Continental, compañía internacional de tecnología, ha estado estos días evidenciando, durante su participación en el CES de Las Vegas (feria de electrónica de consumo), cómo la 'Conectividad Holística' transforma los cambios evolutivos de los vehículos en una experiencia de movilidad revolucionaria.

En este sentido, la firma exhibe desde vehículos mejorados por el envío y recepción de datos online hasta innovadores conceptos de interfaz hombre-máquina.

Helmut Matschi, miembro del Consejo Ejecutivo de Continental y jefe de la división de Interiores, considera que desarrollar la parte del vehículo relativa a Internet requiere un estudio y adaptación de la tecnología al completo dentro y fuera de éste, desde la interfaz hombre-máquina (HMI) hasta el apartado motriz.

"En Continental lo llamamos conectividad holística, un todo que difiere de la suma de las partes que lo componen. Con nuestro Dynamic eHorizon (horizonte dinámico), las innovadoras interfaces de usuario y funciones de infoentretenimiento, mostramos en el CES cómo las innovaciones Continental hacen posible la movilidad del futuro", agrega acto seguido.

Sin duda, la reducción de consumo de combustible, la seguridad y la conducción automatizada tienen algo en común: que los vehículos puedan ver más allá. Para proporcionar a los vehículos la información actual y precisa necesaria para anticiparse y ver la carretera más allá de donde alcanza la visión.
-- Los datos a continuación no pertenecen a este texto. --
Lemma promise_state_bare hp :
  promise_state (bare_store hp) (length hp) = Some Pending.
Proof.
  unfold promise_state, bare_store. cbv zeta.
  by rewrite lookup_app_length.
Qed.

Section Verdict.

Variable ext : nat → list value → list object → behaviour.

(** Once the queued callbacks have run, the promise an invoker returned is
    in the state the host's run dictates.  [g] stands for what the caller
    does to the store in between, as long as it keeps clear of that
    promise. *)
Lemma structured_settlement_after (g : list object → list object) hl h args st :
  wf st → heap st !! hl = Some (OFun h) →
  val_in (heap st) (first_arg args) → is_function (heap st) (first_arg args) = false →
  let p := length (heap st) in
  let hp1 := structured_store (heap st) (first_arg args) in
  let args' := VRef (p + 3) :: tl args in
  let st' := (promisify_invoker ext (VRef hl) args st).2 in
  (∀ X, sole_resolvers X p (p + 1) (p + 2) → sole_resolvers (g X) p (p + 1) (p + 2)) →
  (∀ X, promise_state (g X) p = promise_state X p) →
  promise_state (foldl deliver (g (heap st')) (queue st')) p
  = Some (default Pending
            (verdict (VRef (p + 1)) (VRef (p + 2)) hp1 args' (ext h args' hp1))).
Proof.
  intros [Hok Hq] Hh Hv Hf p hp1 args' st' Hg1 Hg2. destruct st as [hp lg q].
  unfold queue_ok in Hq. cbn [heap queue] in *.
  unfold st'. rewrite (invoker_structured_host ext hl h) by done. fold p hp1 args'.
  set (b := ext h args' hp1). cbn [snd heap queue].
  pose proof (sole_resolvers_structured hp (first_arg args) Hok) as Hsole.
  fold p hp1 in Hsole.
  set (hp2 := foldl deliver hp1 (resolve_call hp1 args' <$> during b)).
  assert (Hsole2 : sole_resolvers hp2 p (p + 1) (p + 2))
    by (by apply sole_resolvers_deliver_all).
  assert (Hst2 : promise_state hp2 p
                 = Some (default Pending (first_report (VRef (p + 1)) (VRef (p + 2))
                                            (resolve_call hp1 args' <$> during b)))).
  { unfold hp2. rewrite (promise_state_deliver_all _ _ _ (p + 1) (p + 2)) by done.
    unfold hp1, p. by rewrite promise_state_structured. }
  rewrite foldl_app.
  rewrite (promise_state_deliver_all _ _ _ (p + 1) (p + 2));
    [|apply sole_resolvers_deliver_all, Hg1; destruct (outcome b);
      [done | by apply sole_resolvers_settle]].
  rewrite (promise_state_deliver_all _ _ _ (p + 1) (p + 2));
    [|apply Hg1; destruct (outcome b); [done | by apply sole_resolvers_settle]].
  rewrite (first_report_old hp) by (done || unfold p; lia).
  rewrite Hg2.
  unfold verdict. fold b.
  pose proof (first_report_settled (VRef (p + 1)) (VRef (p + 2))
                (resolve_call hp1 args' <$> during b)) as Hns.
  pose proof (first_report_settled (VRef (p + 1)) (VRef (p + 2))
                (resolve_call hp1 args' <$> later b)) as Hns'.
  destruct (outcome b) as [v|e].
  - rewrite Hst2.
    destruct (first_report _ _ (_ <$> during b)) as [[]|]; try done.
  - rewrite promise_state_settle, Hst2.
    destruct (first_report _ _ (_ <$> during b)) as [[]|]; try done.
    simpl. by rewrite decide_True.
Qed.

Lemma structured_settlement hl h args st :
  wf st → heap st !! hl = Some (OFun h) →
  val_in (heap st) (first_arg args) → is_function (heap st) (first_arg args) = false →
  let p := length (heap st) in
  let hp1 := structured_store (heap st) (first_arg args) in
  let args' := VRef (p + 3) :: tl args in
  promise_state (heap (drain (promisify_invoker ext (VRef hl) args st).2)) p
  = Some (default Pending
            (verdict (VRef (p + 1)) (VRef (p + 2)) hp1 args' (ext h args' hp1))).
Proof.
  intros Hwf Hh Hv Hf.
  by apply (structured_settlement_after (λ X, X) hl h args st).
Qed.

End Verdict.

(** ** [setOption] and the [async] wrappers *)

Lemma truthy_not_nullish v : truthy v = true → nullish v = false.
Proof. by destruct v. Qed.

Lemma string_eqb_empty s : String.eqb s "" = true → s = "".
Proof. by destruct s. Qed.

Lemma own_props_falsy hp v : truthy v = false → own_props hp v = ∅.
Proof.
  destruct v; simpl; try done.
  intros H%negb_false_iff%string_eqb_empty. by subst.
Qed.

Lemma is_function_falsy hp v : truthy v = false → is_function hp v = false.
Proof. by destruct v. Qed.

Lemma val_in_falsy hp v : truthy v = false → val_in hp v.
Proof. by destruct v. Qed.

Lemma get_prop_run v k st :
  nullish v = false → get_prop v k st = (Normal (field (heap st) v k), st).
Proof. intros H. unfold get_prop. by rewrite H. Qed.

Lemma get_prop_nullish v k hp lg q :
  nullish v = true →
  get_prop v k (State hp lg q)
  = (Throw (VRef (length hp)),
     State (hp ++ [OError "TypeError" "Cannot read properties of undefined"]) lg q).
Proof. intros H. unfold get_prop. by rewrite H. Qed.

Section SetOption.

Variable ext : nat → list value → list object → behaviour.

(** An invoker treats falsy options exactly as it treats no options. *)
Lemma invoker_falsy_options api v st :
  truthy v = false →
  promisify_invoker ext api [v] st = promisify_invoker ext api [] st.
Proof.
  intros Hv. destruct st as [hp lg q].
  rewrite !invoker_structured;
    try (by apply is_function_falsy); try (by apply val_in_falsy).
  unfold structured_store. cbn [first_arg hd tl].
  by rewrite !own_props_falsy.
Qed.

(** With a capability object present, [setOption] is the invoker of the
    named field applied to the options. *)
Lemma setOption_present this name options st :
  truthy (wx this) = true →
  setOption ext this name options st
  = promisify_invoker ext (field (heap st) (wx this) name) [options] st.
Proof.
  intros Hwx. unfold setOption, promisify.
  rewrite Hwx. cbn [negb].
  pose proof (get_prop_run (wx this) name st (truthy_not_nullish _ Hwx)) as Hget.
  destruct (truthy options) eqn:Ho.
  - by rewrite (bind_normal _ _ _ _ _ Hget), bind_ret.
  - rewrite (bind_normal _ _ _ _ _ Hget), bind_ret.
    symmetry. by apply invoker_falsy_options.
Qed.

(** Without one, it throws before doing anything else. *)
Lemma setOption_absent this name options hp lg q :
  truthy (wx this) = false →
  setOption ext this name options (State hp lg q)
  = (Throw (VRef (length hp)), State (hp ++ [OError "Error" "wx对象不存在"]) lg q).
Proof. intros Hwx. unfold setOption. by rewrite Hwx. Qed.

Lemma promisify_absent this api hp lg q :
  truthy (wx this) = false →
  promisify ext this api (State hp lg q)
  = (Throw (VRef (length hp)), State (hp ++ [OError "Error" "wx对象不存在"]) lg q).
Proof. intros Hwx. unfold promisify. by rewrite Hwx. Qed.

Lemma promisify_present this api st :
  truthy (wx this) = true →
  promisify ext this api st = (Normal (promisify_invoker ext api), st).
Proof. intros Hwx. unfold promisify. by rewrite Hwx. Qed.

End SetOption.

(** An [async] method allocates its promise, runs its body, and settles the
    promise with the body's completion. *)
Lemma async_run body hp lg q :
  async body (State hp lg q)
  = (Normal (VRef (length hp)),
     with_heap
       (settle (length hp)
          match (body (State (hp ++ [OPromise Pending]) lg q)).1 with
          | Normal v => Resolved v
          | Throw e => Rejected e
          end)
       (body (State (hp ++ [OPromise Pending]) lg q)).2).
Proof.
  unfold async. rewrite bind_alloc. unfold bind, try_catch.
  by destruct (body _) as [[v|e] st2].
Qed.

(** ** Promises nobody can settle *)

Lemma promise_state_deliver_none hp c p :
  no_resolvers hp p → promise_state (deliver hp c) p = promise_state hp p.
Proof.
  intros Hno. unfold deliver. destruct c.1 as [| | | | | |l]; try done.
  destruct (hp !! l) as [[| | |p'|p'|]|] eqn:El; try done.
  - rewrite promise_state_settle. destruct (promise_state hp p) as [[]|]; try done.
    rewrite decide_False; [done|]. intros <-. by destruct (Hno l).
  - rewrite promise_state_settle. destruct (promise_state hp p) as [[]|]; try done.
    rewrite decide_False; [done|]. intros <-. by destruct (Hno l).
Qed.

Lemma no_resolvers_deliver hp c p : no_resolvers hp p → no_resolvers (deliver hp c) p.
Proof.
  intros Hno l. destruct (Hno l) as [H1 H2].
  split; intros H; apply deliver_lookup_function in H; done.
Qed.

Lemma promise_state_deliver_all_none cs : ∀ hp p,
  no_resolvers hp p → promise_state (foldl deliver hp cs) p = promise_state hp p.
Proof.
  induction cs as [|c cs IH]; intros hp p Hno; simpl; [done|].
  rewrite IH by (by apply no_resolvers_deliver).
  by apply promise_state_deliver_none.
Qed.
Por otra parte, Continental trabaja en el desarrollo del Dynamic eHorizon, una tecnología basada en la nube que utiliza la información de la carretera para aplicarla a través de la electrónica del vehículo.

Así, por primera vez Continental presenta en las carreteras de Las Vegas cómo estos datos dinámicos permiten una reducción en el consumo de hasta un 4% con un vehículo Mild-Hybrid (48 voltios) con gestión de la energía conectada. En otro vehículo eHorizon, Continental utiliza datos dinámicos para aumentar el campo de visión del conductor y advertirle sobre situaciones de peligro mucho antes de que sean visibles.

Para su próxima generación de unidades principales y plataformas de infoentretenimiento, Continental desarrolla un concepto de utilización revolucionario que permite desplazar el contenido sobrepasando los límites de la pantalla y llevarlo a otras pantallas.

La base de esta tecnología, el servidor HMI, recibe las peticiones de las diferentes aplicaciones y sigue una estrategia de información inteligente que muestra información justo donde el conductor necesita verla, no sólo de acuerdo a sus necesidades, también en función de la situación de conducción.

Asimismo, mediante AutoLinQ, Continental expone una forma innovadora y un sistema operativo independiente para integrar aplicaciones desde el teléfono móvil del conductor o pasajeros en el sistema de infoentretenimiento del vehículo.

El uso de estructuras HTML5, tanto en el smartphone del usuario como en la unidad principal, permite que la tecnología AutoLinQ pueda instalar fácilmente aplicaciones en la unidad principal desde el smartphone y que se integren directamente en el innovador concepto HMI de la unidad principal. Al igual que las funciones preinstaladas, las aplicaciones descargables AutoLinQ siguen la lógica del HMI, lo que evita dificultades y mejora la experiencia de usuario del conductor.

Finalmente, diseño de futuro y una innovadora funcionalidad hacen el interior del vehículo atractivo e impresionante. Con su sistema Centerstack curvo, Continental está a la vanguardia en diseño de interiores para el vehículo conectado del futuro.

El sistema combina dos pantallas táctiles AMOLED de 12,3 pulgadas con feedback táctil activo, resistencia a la presión y detección de gestos. La unión de estas tecnologías de última generación permite un diseño muy flexible del HMI, además el feedback táctil y la resistencia a la presión con guía activa para el dedo reducen la distracción del conductor y aumentan la seguridad de conducción.

Gracias a los innovadores procesos de moldeado, la superficie de plástico curvado tiene un aspecto de calidad que normalmente requeriría un cristal mucho más costoso como material principal.